Les drones représentent une menace nouvelle et complexe pour la sécurité européenne. Leur utilisation malveillante peut prendre plusieurs formes : livraison d'explosifs, interception de communications sensibles, ou encore perturbation d'événements publics. Par exemple, des drones ont déjà été utilisés pour survoler des sites militaires ou des centrales nucléaires, soulevant des questions sur la vulnérabilité des infrastructures critiques. Les drones de petite taille, souvent difficiles à détecter avec les systèmes de défense traditionnels, posent un défi particulier. L'OTAN souligne que cette menace nécessite une réponse coordonnée entre les pays membres, car un drone peut traverser plusieurs frontières en quelques minutes. Les investissements annoncés visent donc à combler les lacunes des systèmes de défense actuels.

Solutions technologiques

Les solutions anti-drones financées par l'OTAN incluent une gamme de technologies avancées. Les systèmes de détection utilisent des radars haute fréquence ou des capteurs optiques pour repérer les drones, même de petite taille ou volant à basse altitude. Une fois détectés, ces appareils peuvent être neutralisés par des méthodes variées : brouillage des signaux de commande (technologie RF jamming), interception par des drones dédiés, ou destruction physique à l'aide de lasers ou de projectiles. Certaines solutions intègrent aussi l'intelligence artificielle pour distinguer les drones hostiles des appareils civils. Ces technologies sont en constante évolution pour s'adapter aux innovations des drones, comme l'autonomie ou l'utilisation de l'intelligence artificielle par les attaquants.

Contexte géopolitique

Cet investissement s'inscrit dans un contexte géopolitique marqué par des tensions accrues en Europe, notamment depuis l'invasion de l'Ukraine par la Russie en 2022. Les drones ont joué un rôle clé dans ce conflit, utilisés à la fois par les deux camps pour le renseignement, le ciblage d'artillerie ou les attaques kamikazes.

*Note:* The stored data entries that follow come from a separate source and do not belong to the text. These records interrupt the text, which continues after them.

(** With [mapListsSpecialHandling] on, the third test of the chain is
    [type(value) in (str, int)]. *)
Definition generateMapItemNode (current_category : option string)
    (fieldname : string) (value : Sigma.value) : result string :=
  transformed_fieldname <- fieldNameMapping current_category fieldname ;;
  match value with
  | VNull => Ok (nullExpression transformed_fieldname)
  | _ =>
      generated <- generateNode_value value ;;
      let wildcard := has_wildcard generated in
      if contains "," generated && negb wildcard then
        Ok (mapListValueExpression transformed_fieldname generated)
      else
        match value with
        | VList items => Ok (generateMapItemListNode transformed_fieldname items)
        | VScalar _ =>
            if wildcard then Ok (mapWildcard transformed_fieldname generated)
            else Ok (mapExpression transformed_fieldname generated)
        | _ =>
            if wildcard then Ok (mapWildcard transformed_fieldname generated)
            else Raise (TypeError "Backend does not support map values of this type")
        end
  end.

(** Modelled from the spec: [generateNode] and the combinator methods of
    the base class (not among the sources), as section 4.3 gives them:
    children rendered in order and joined with the token, the NOT token in
    front of the child, the subexpression token around it. The base class
    has no handler of its own: an exception raised under a child leaves the
    combinator with it (section 9, on unwinding to the top of the call
    stack). *)
Fixpoint generateNode (current_category : option string) (n : node) : result string :=
  match n with
  | ConditionAND children =>
      generated <- mapM (generateNode current_category) children ;;
      Ok (join andToken generated)
  | ConditionOR children =>
      generated <- mapM (generateNode current_category) children ;;
      Ok (join orToken generated)
  | ConditionNOT child =>
      generated <- generateNode current_category child ;;
      Ok (notToken ++ generated)
  | NodeSubexpression child =>
      generated <- generateNode current_category child ;;
      Ok (subExpression generated)
  | MapItem field v => generateMapItemNode current_category field v
  | Leaf v => Ok (generateValueNode v)
  end.

Definition generateQuery (current_category : option string) (sigmaparser : SigmaParser)
    : result string :=
  match parsedAgg sigmaparser with
  | Some _ => Raise IgnoreAggregationException
  | None => generateNode current_category (parsedSearch sigmaparser)
  end.

(** Modelled from the spec: [generate] of the base class (not among the
    sources): the compiled search expression of the rule, with nothing
    before or after it. *)
Definition super_generate (current_category : option string) (sigmaparser : SigmaParser)
    : result string :=
  generateQuery current_category sigmaparser.

(** *** The batch: what [generate] and [finalize] read and change *)

Record state : Type := {
  current_category : option string;
  rules : list ActivityMonitoringRule;
  gUnsupportedCategories : list (string * nat);
  stdout : list string;
  files : list (string * string)
}.

Definition initial_state : state :=
  {| current_category := None; rules := []; gUnsupportedCategories := [];
     stdout := []; files := [] |}.

Definition set_unsupported (g : list (string * nat)) (st : state) : state :=
  {| current_category := current_category st; rules := rules st;
     gUnsupportedCategories := g; stdout := stdout st; files := files st |}.

Definition set_current_category (c : option string) (st : state) : state :=
  {| current_category := c; rules := rules st;
     gUnsupportedCategories := gUnsupportedCategories st; stdout := stdout st;
     files := files st |}.

Definition append_rule (r : ActivityMonitoringRule) (st : state) : state :=
  {| current_category := current_category st; rules := (rules st ++ [r])%list;
     gUnsupportedCategories := gUnsupportedCategories st; stdout := stdout st;
     files := files st |}.

Definition print (text : string) (st : state) : state :=
  {| current_category := current_category st; rules := rules st;
     gUnsupportedCategories := gUnsupportedCategories st;
     stdout := (stdout st ++ [text])%list; files := files st |}.

(** [open(name, "w")] and the writes, up to [close]. *)
Definition write_file (name content : string) (st : state) : state :=
  {| current_category := current_category st; rules := rules st;
     gUnsupportedCategories := gUnsupportedCategories st; stdout := stdout st;
     files := (filter (fun f => negb (fst f =? name)) (files st)
               ++ [(name, content)])%list |}.

(** [generate] returns the empty string for a rule it leaves out and
    [None] after the [try] block; an exception it has no handler for leaves
    it. *)
Definition generate (sigmaparser : SigmaParser) (st : state)
    : result (option string) * state :=
  let '(product, category, service, title, level, condition, description) :=
    get_parser_properties sigmaparser in
  let '(supported, g) := is_sigma_category_supported category (gUnsupportedCategories st) in
  let st := set_unsupported g st in
  if negb supported then (Ok (Some ""), st)
  else if negb (mem_list product ["windows"; ""]) then (Ok (Some ""), st)
  else
    let st := set_current_category (Some category) st in
    match super_generate (current_category st) sigmaparser with
    | Ok query =>
        if Nat.ltb 0 (String.length query) then
          let '(event_type, g) :=
            convert_sigma_category_to_uberagent_event_type category
              (gUnsupportedCategories st) in
          let st := set_unsupported g st in
          let rule :=
            {| name := title;
               event_type := event_type;
               tag := convert_sigma_name_to_uberagent_tag title;
               query := query;
               risk_score := convert_sigma_level_to_uberagent_risk_score level;
               description := description;
               sigma_level := level |} in
          let st := append_rule rule st in
          let st := print ("Generated rule <" ++ name rule ++ ">.. [level: "
                           ++ level ++ "]") st in
          (Ok None, st)
        else (Ok None, st)
    | Raise IgnoreTypedModifierException => (Ok (Some ""), st)
    | Raise IgnoreAggregationException => (Ok (Some ""), st)
    | Raise IgnoreFieldException => (Ok (Some ""), st)
    | Raise MalformedRuleException => (Ok (Some ""), st)
    | Raise e => (Raise e, st)
    end.

(** The loop of [serialize_file]: the text written after the header and the
    count, rule by rule. *)
Definition serialize_step (level : string) (acc : result (string * nat))
    (rule : ActivityMonitoringRule) : result (string * nat) :=
  written <- acc ;;
  let '(text, count) := written in
  if sigma_level rule =? level then
    match __str__ rule with
    | Ok serialized_rule => Ok (text ++ line serialized_rule, S count)
    | Raise MalformedRuleException => Ok (text, count)
    | Raise e => Raise e
    end
  else Ok (text, count).

Definition serialize_file (name level : string) (st : state) : result nat * state :=
  match fold_left (serialize_step level) (rules st) (Ok (write_file_header level, 0)) with
  | Ok (text, count) => (Ok count, write_file name text st)
  | Raise e => (Raise e, st)
  end.

Definition str_of_nat (n : nat) : string := str_of_Z (Z.of_nat n).

Definition finalize (st : state) : result unit * state :=
  match serialize_file "uberAgent-ESA-am-sigma-critical.conf" "critical" st with
  | (Raise e, st) => (Raise e, st)
  | (Ok count_critical, st) =>
  match serialize_file "uberAgent-ESA-am-sigma-high.conf" "high" st with
  | (Raise e, st) => (Raise e, st)
  | (Ok count_high, st) =>
  match serialize_file "uberAgent-ESA-am-sigma-low.conf" "low" st with
  | (Raise e, st) => (Raise e, st)
  | (Ok count_low, st) =>
  match serialize_file "uberAgent-ESA-am-sigma-medium.conf" "medium" st with
  | (Raise e, st) => (Raise e, st)
  | (Ok count_medium, st) =>
      let st := print ("Generated " ++ str_of_nat (List.length (rules st))
                       ++ " activity monitoring rules..") st in
      let st := print ("This includes " ++ str_of_nat count_critical
                       ++ " critical rules, " ++ str_of_nat count_high
                       ++ " high rules, " ++ str_of_nat count_medium
                       ++ " medium rules and " ++ str_of_nat count_low
                       ++ " low rules..") st in
      let st := print ("There are "
                       ++ str_of_nat (List.length (gUnsupportedCategories st))
                       ++ " unsupported categories.") st in
      let st :=
        fold_left (fun st entry =>
                     print ("Category " ++ fst entry ++ " has "
                            ++ str_of_nat (snd entry) ++ " unsupported rules.") st)
                  (gUnsupportedCategories st) st in
      (Ok tt, st)
  end end end end.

L'OTAN, alliance militaire fondée en 1949, cherche ainsi à anticiper les menaces futures et à moderniser ses capacités de défense collective. L'Europe, qui dépend encore largement de technologies américaines pour sa défense, voit dans cet investissement une opportunité de développer son autonomie stratégique. Les fonds seront répartis entre les pays membres selon leurs besoins et leurs capacités industrielles.

Ce que ça pourrait changer

L'OTAN prévoit de déployer ces solutions anti-drones d'ici 2030, avec une phase initiale de tests et de déploiement partiel dès 2027. Les fonds de 40 milliards de dollars seront gérés par l'Agence OTAN d'innovation (*NATO Innovation Hub*), basée à La Haye, aux Pays-Bas. Plusieurs pays européens, comme la France, l'Allemagne, l'Italie et la Pologne, sont déjà engagés dans des projets pilotes. Des entreprises spécialisées dans la défense, comme Thales, Airbus ou Leonardo, pourraient être partenaires pour développer ces technologies. L'objectif est de créer un réseau intégré de systèmes anti-drones couvrant l'ensemble du territoire européen, avec une interopérabilité entre les pays membres.